Simon Liberati conclut avec « New York City Inferno » sa trilogie baroque, amorcée il y a plusieurs années. L’écrivain y retrouve les personnages emblématiques d’Alexis Tcherepakine et de sa sœur Taïné, pour un ultime voyage temporel ancré en 1974, entre les rues de Paris et l’effervescence de Manhattan. D’après Ouest France, ce roman se distingue par une élégance vénéneuse, mêlant désillusion et esthétisme littéraire.
Ce qu'il faut retenir
- Simon Liberati achève sa trilogie baroque avec « New York City Inferno ».
- Le roman met en scène les personnages d’Alexis et Taïné Tcherepakine, déjà présents dans les deux premiers tomes.
- L’intrigue se déroule en 1974, entre Paris et Manhattan.
- L’œuvre est saluée pour son style à la fois sophistiqué et corrosif, qualifié d’« élégance vénéneuse » par Ouest France.
Avec ce troisième opus, Simon Liberati boucle un cycle littéraire entamé il y a plusieurs années. Selon Ouest France, l’auteur a choisi de replonger ses lecteurs dans l’univers des Tcherepakine, une famille aux contours tourmentés, dont le destin se joue entre deux continents. L’écrivain, connu pour son écriture baroque et ses portraits acérés de la société, signe ici une conclusion ambitieuse à une trilogie qui a marqué la littérature contemporaine.
L’action de « New York City Inferno » se situe en 1974, une année charnière pour la culture et la politique, tant en France qu’aux États-Unis. C’est à cette époque que les personnages d’Alexis et Taïné Tcherepakine évoluent, entre un Paris encore marqué par les séquelles de Mai 68 et une New York en pleine mutation, où se croisent artistes, marginaux et ambitieux. Le roman explore ainsi les tensions d’une époque où les rêves de liberté côtoient les désillusions politiques et sociales.

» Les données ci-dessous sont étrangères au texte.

(* ===== verification/ReadSession.v ===== *)
(** * What a read session gives its consumer

    The session of StreamResponse, without SSE, against a server that implements
    the reader of ReaderRuns, with everything in between that can happen: the page
    is hidden and shown, requests fail, are retried or are aborted, the consumer
    reads and cancels, and the store goes on. *)

From S2P Require Import Prelude Offsets Producer Text Json Types JsonMode StreamStore StoreLemmas StoreSteps StoreGraph ForkRead ReaderRuns Http ResponseState ReadableStream StreamResponse.

(** ** The session by itself *)

(** Nothing that was enqueued has been thrown away. *)
Definition intact (s : Session) : Prop :=
  is_readable (controller s) = true \/ (status (controller s) = closed_ /\ aborted s = false).

Section session.
Context (cfg : Config).

(** What is enqueued and not yet read, with the first response if it is held. *)
Definition pending (s : Session) : list Response :=
  queue (controller s) ++ (if firstResponseYielded s then [] else [firstResponse cfg]).

(** Between [s] and [s'] the responses [rs] came in. *)
Definition flows (rs : list Response) (s s' : Session) : Prop :=
  forall rest, (intact s -> rest = pending s) ->
  exists rest', consumed (controller s') ++ rest' = consumed (controller s) ++ rest ++ rs /\
    (intact s' -> rest' = pending s').

Lemma flows_trans rs rs' s1 s2 s3 : flows rs s1 s2 -> flows rs' s2 s3 -> flows (rs ++ rs') s1 s3.
Proof.
  intros H12 H23 rest Hrest. destruct (H12 rest Hrest) as (rest' & Heq & Hrest').
  destruct (H23 rest' Hrest') as (rest'' & Heq' & ?). exists rest''. split; [|done].
  rewrite Heq'. rewrite app_assoc, Heq. by rewrite !app_assoc.
Qed.

(** A change of state that the consumer does not see. *)
Lemma flows_same s s' :
  consumed (controller s') = consumed (controller s) ->
  (intact s' -> intact s /\ pending s' = pending s) -> flows [] s s'.
Proof.
  intros Hc Hp rest Hrest. exists rest. rewrite Hc, app_nil_r. split; [done|].
  intros [Hi ->]%Hp. by apply Hrest.
Qed.

(** The same where the queue has moved on. *)
Lemma flows_flow rs s s' :
  flow (controller s') = flow (controller s) ++ rs ->
  firstResponseYielded s' = firstResponseYielded s ->
  (rs = [] \/ firstResponseYielded s = true) -> intact s -> flows rs s s'.
Proof.
  intros Hf Hy Hrs Hi rest Hrest. rewrite (Hrest Hi). exists (pending s'). split; [|done].
  unfold pending, flow in *. rewrite Hy. rewrite !app_assoc, Hf.
  destruct Hrs as [->| ->]; by rewrite !app_nil_r.
Qed.

(** ** The invariant, where there is no SSE *)

Definition base (s : Session) : Prop :=
  iterator s = None /\ orderly (controller s) /\
  (status (controller s) = closed_ -> closeRequested (controller s) = true \/ aborted s = true) /\
  (closeRequested (controller s) = true ->
     firstResponseYielded s = true /\ (aborted s = true \/ shouldContinue cfg s = false)).

Definition pull_ok (s : Session) : Prop :=
  match pull s with
  | NoPull | Settled _ => True
  | AwaitPause ThenFetch _ => closeRequested (controller s) = false
  | AwaitFetch o _ _ _ => closeRequested (controller s) = false /\ o = s_offset s
  | _ => False
  end.

Definition sess_ok (s : Session) : Prop :=
  base s /\ pull_ok s /\
  (firstResponseYielded s = false -> pull s = NoPull) /\
  (pulling (controller s) = false -> pull s = NoPull).

(** [pull] is running. *)
Definition running (s : Session) : Prop :=
  base s /\ firstResponseYielded s = true /\ pulling (controller s) = true.

Definition post (rs : list Response) (s s' : Session) : Prop :=
  sess_ok s' /\ flows rs s s' /\ sync (syncState s') = sync (syncState s).

Lemma running_settled s x : running s -> sess_ok (set_pull (Settled x) s).
Proof. intros (Hb & Hy & Hp). unfold sess_ok. split_and!; [exact Hb|done|..]; cbn; congruence. Qed.

Lemma close_controller (c : Controller Response) :
  consumed (close_ c) = consumed c /\ pulling (close_ c) = pulling c /\ closeRequested (close_ c) = true /\
  queue (close_ c) = queue c /\ status (close_ c) = match queue c with [] => closed_ | _ => status c end.
Proof.
  unfold close_. cbn. destruct (queue c) eqn:Hq; [|split_and!; try done; by cbn; rewrite Hq].
  rewrite consumed_settle by done. split_and!; done.
Qed.

(** The end of the session, and the two ways an error ends a [pull]. *)
Lemma close_session_eq s :
  close_session s =
    if can_enqueue (controller s)
    then (set_pull (Settled None) (set_controller (close_ (controller s)) (markClosed_ s)), Ok tt)
    else (markClosed_ s, Err TYPE_ERROR).
Proof.
  unfold close_session, markClosed, controller_close, upd_controller, return_, bind, modify, get_state. cbn.
  by destruct (can_enqueue _).
Qed.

Simon Liberati, qui a souvent été associé à une écriture riche et parfois cryptique, confirme ici son talent pour dépeindre des atmosphères à la fois envoûtantes et subversives. Dans une interview accordée à Ouest France, il explique que cette trilogie lui a permis d’explorer « la chute des illusions » à travers des destins individuels. — « On y trouve une forme de mélancolie élégante, presque envoûtante, mais toujours teintée d’une ironie mordante », souligne-t-il.
« Ce roman est une plongée dans l’âme d’une époque où tout semblait possible, mais où tout s’effritait déjà. »
— Simon Liberati, cité par Ouest France
Avec « New York City Inferno », Simon Liberati signe une conclusion magistrale à une trilogie qui a su marquer son époque. En plongeant ses personnages dans les méandres de 1974, entre Paris et New York, il offre une réflexion sur la fin des utopies et le poids des désillusions. Si l’œuvre confirme son statut d’écrivain incontournable de la littérature française contemporaine, elle interroge aussi sur la place de la fiction face à l’Histoire. Une lecture à la fois exigeante et envoûtante, qui laisse augurer de nouveaux défis pour son auteur.